PROBLEM STATEMENT >>
Which lines of the data contain the string "IterOK"? Show each of them.

[Saved entries]

-- -- --

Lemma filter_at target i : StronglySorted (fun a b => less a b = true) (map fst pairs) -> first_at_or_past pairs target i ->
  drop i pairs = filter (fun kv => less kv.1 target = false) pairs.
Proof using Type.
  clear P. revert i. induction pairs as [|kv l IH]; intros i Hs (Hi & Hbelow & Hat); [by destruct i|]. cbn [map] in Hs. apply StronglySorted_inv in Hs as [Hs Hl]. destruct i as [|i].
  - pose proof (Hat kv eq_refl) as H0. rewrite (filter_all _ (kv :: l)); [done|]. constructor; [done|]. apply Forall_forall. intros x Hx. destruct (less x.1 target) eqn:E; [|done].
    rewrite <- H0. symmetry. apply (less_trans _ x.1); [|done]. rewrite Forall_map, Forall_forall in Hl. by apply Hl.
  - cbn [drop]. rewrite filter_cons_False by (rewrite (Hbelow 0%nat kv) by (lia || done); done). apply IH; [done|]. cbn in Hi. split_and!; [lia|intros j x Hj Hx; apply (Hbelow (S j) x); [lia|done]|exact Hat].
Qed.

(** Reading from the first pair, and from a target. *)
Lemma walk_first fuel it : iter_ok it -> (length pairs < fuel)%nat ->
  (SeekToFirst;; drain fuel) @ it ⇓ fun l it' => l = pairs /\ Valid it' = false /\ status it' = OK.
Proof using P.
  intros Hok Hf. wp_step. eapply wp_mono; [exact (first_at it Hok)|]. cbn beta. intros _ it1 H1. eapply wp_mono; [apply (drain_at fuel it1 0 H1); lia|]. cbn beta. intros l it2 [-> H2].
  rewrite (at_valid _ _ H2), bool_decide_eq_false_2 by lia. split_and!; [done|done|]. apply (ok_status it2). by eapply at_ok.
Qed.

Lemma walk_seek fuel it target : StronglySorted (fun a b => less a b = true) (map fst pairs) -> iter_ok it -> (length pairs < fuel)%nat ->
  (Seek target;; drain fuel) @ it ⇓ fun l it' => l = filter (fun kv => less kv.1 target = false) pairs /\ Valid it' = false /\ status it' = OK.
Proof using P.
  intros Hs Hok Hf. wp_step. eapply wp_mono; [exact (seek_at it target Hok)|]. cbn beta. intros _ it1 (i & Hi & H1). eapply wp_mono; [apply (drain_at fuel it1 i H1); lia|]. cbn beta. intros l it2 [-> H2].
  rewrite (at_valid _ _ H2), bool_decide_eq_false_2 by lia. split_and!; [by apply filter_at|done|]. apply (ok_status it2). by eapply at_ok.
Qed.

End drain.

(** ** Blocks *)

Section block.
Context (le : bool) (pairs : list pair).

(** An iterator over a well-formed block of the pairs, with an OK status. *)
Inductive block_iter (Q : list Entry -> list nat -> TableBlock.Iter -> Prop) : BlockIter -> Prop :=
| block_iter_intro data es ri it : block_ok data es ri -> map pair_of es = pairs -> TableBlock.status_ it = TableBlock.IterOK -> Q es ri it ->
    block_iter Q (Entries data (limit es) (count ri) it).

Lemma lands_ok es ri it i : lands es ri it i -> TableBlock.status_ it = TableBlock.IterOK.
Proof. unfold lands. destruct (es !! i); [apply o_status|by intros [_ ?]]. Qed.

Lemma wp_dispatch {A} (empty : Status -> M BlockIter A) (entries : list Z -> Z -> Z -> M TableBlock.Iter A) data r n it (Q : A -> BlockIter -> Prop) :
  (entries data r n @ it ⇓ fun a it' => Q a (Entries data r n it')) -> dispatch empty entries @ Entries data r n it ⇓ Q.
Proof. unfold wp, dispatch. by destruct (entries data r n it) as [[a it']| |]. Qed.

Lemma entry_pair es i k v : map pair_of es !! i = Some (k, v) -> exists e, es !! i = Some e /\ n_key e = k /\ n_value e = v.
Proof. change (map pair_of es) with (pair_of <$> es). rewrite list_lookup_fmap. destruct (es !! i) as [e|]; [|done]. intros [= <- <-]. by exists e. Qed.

-- -- --

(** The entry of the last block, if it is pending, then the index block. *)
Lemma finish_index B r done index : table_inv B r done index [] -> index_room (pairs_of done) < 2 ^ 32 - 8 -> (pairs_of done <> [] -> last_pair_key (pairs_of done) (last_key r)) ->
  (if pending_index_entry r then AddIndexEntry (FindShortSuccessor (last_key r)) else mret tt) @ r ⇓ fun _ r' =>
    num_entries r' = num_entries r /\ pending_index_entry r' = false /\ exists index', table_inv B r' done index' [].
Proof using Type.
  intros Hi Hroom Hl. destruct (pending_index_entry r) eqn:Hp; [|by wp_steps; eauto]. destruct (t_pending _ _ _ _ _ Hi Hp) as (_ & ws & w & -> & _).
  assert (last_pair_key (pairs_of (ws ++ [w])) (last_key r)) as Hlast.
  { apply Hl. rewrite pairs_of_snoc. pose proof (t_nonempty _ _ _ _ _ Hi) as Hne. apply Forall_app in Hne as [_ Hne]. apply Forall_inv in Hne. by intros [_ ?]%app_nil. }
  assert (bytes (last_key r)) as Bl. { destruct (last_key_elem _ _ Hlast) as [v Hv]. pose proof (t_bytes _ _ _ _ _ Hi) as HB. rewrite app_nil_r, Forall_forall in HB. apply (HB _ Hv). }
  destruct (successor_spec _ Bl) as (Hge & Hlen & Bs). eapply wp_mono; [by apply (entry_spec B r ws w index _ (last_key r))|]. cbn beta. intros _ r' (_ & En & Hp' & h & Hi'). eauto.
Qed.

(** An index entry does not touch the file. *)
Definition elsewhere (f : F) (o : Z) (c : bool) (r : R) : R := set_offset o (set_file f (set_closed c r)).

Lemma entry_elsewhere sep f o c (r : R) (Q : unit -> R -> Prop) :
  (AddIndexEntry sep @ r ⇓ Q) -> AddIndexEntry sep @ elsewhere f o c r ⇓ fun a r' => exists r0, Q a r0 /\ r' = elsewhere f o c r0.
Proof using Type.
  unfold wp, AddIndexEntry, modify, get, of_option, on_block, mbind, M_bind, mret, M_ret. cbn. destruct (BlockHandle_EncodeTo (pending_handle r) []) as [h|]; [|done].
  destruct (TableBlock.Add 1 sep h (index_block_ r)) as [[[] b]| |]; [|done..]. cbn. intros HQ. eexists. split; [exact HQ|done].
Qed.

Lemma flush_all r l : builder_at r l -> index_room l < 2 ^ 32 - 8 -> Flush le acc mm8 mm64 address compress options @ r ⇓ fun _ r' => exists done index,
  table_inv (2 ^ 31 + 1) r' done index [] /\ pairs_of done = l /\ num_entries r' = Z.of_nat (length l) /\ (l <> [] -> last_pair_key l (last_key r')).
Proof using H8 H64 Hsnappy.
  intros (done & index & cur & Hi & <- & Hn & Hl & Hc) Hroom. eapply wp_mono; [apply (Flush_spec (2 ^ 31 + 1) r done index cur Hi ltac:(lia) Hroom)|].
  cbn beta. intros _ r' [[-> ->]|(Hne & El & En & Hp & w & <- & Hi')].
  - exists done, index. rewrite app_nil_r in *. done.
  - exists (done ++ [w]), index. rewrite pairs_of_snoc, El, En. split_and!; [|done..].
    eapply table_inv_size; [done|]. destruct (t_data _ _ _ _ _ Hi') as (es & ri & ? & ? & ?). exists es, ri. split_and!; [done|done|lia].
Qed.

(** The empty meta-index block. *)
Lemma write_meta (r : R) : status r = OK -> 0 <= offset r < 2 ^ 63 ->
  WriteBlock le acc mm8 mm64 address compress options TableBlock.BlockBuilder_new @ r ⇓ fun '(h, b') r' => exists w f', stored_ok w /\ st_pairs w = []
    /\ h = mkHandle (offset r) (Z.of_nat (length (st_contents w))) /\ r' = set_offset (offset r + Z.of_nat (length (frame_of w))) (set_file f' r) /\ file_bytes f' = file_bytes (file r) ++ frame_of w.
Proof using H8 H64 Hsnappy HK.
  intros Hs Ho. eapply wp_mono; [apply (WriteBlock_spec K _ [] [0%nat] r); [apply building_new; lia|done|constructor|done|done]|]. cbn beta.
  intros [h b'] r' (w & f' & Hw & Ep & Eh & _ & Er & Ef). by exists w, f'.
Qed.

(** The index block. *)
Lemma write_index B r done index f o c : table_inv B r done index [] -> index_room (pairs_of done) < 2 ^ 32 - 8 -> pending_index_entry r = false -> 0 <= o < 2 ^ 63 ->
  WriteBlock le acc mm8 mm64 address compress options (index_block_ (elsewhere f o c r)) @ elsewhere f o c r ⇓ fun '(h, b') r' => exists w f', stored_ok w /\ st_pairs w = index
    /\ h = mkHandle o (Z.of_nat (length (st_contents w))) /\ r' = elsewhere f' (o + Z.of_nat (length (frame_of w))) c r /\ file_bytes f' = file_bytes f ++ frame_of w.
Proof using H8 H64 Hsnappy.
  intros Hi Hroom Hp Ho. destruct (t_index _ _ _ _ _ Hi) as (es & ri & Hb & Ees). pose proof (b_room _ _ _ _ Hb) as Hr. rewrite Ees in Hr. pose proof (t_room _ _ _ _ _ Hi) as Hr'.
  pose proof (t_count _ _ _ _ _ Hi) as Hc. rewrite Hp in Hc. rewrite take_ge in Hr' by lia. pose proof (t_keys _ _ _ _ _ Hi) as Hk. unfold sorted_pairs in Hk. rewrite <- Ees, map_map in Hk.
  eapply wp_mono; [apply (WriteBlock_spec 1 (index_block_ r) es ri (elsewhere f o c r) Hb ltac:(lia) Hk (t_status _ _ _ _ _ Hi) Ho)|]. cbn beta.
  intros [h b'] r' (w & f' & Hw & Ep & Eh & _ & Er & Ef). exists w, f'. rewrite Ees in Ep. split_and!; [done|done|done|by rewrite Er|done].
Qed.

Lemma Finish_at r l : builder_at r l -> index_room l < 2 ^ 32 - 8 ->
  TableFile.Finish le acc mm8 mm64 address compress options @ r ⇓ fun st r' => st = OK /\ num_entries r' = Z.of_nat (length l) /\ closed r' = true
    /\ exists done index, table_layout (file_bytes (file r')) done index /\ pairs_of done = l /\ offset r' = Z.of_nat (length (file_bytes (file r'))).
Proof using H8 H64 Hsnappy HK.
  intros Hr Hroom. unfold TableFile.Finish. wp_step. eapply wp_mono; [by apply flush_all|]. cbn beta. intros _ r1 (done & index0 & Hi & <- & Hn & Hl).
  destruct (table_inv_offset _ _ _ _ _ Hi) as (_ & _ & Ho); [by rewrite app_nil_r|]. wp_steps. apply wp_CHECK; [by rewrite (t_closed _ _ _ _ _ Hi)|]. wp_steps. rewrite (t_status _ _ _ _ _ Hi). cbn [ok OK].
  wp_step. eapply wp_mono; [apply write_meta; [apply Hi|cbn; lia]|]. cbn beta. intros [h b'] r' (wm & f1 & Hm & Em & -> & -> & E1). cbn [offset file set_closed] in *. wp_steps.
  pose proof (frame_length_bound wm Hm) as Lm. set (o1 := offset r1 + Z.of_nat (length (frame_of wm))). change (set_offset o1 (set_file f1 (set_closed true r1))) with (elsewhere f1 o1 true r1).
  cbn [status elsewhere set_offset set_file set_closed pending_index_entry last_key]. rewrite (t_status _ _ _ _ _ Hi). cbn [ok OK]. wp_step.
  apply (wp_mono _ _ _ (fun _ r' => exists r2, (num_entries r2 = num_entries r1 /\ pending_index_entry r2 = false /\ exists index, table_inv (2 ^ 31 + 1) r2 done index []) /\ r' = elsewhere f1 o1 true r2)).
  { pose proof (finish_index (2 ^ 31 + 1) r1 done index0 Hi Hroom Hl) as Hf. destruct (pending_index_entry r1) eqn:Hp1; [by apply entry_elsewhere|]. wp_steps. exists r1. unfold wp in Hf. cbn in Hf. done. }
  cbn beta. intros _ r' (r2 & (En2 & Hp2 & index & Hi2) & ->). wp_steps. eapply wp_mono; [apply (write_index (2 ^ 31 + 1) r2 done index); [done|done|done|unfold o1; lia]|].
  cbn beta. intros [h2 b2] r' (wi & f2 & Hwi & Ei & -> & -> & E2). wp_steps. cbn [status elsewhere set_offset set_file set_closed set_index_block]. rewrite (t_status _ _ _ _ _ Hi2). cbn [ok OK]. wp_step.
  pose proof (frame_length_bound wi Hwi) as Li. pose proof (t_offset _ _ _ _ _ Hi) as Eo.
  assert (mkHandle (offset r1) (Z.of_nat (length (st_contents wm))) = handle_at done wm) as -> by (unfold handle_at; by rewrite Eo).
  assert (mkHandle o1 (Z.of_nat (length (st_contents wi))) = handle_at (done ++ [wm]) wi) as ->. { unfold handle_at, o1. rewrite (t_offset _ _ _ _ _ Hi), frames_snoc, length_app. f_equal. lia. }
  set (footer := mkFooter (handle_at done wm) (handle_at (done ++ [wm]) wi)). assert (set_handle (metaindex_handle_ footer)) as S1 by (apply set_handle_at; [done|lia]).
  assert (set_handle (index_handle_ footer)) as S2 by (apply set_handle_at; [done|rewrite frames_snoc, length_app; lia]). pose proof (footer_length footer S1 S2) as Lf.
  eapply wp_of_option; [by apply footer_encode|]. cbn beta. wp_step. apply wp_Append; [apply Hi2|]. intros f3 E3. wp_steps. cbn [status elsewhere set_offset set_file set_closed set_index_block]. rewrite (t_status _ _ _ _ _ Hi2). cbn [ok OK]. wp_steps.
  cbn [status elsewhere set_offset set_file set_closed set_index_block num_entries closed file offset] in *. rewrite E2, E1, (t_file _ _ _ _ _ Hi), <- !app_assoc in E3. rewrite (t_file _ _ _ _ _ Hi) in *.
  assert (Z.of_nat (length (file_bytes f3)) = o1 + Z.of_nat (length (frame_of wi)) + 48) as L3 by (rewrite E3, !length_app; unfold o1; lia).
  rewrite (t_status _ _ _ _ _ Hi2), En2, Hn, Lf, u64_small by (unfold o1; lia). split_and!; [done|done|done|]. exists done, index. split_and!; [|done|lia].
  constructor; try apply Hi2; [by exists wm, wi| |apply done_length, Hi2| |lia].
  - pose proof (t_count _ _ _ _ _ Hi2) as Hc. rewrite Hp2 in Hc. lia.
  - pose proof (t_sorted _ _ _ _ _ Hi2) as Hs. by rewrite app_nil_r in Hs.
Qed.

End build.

-- -- --

SOLUTION FOR THIS PROBLEM >>
| block_iter_intro data es ri it : block_ok data es ri -> map pair_of es = pairs -> TableBlock.status_ it = TableBlock.IterOK -> Q es ri it ->
Lemma lands_ok es ri it i : lands es ri it i -> TableBlock.status_ it = TableBlock.IterOK.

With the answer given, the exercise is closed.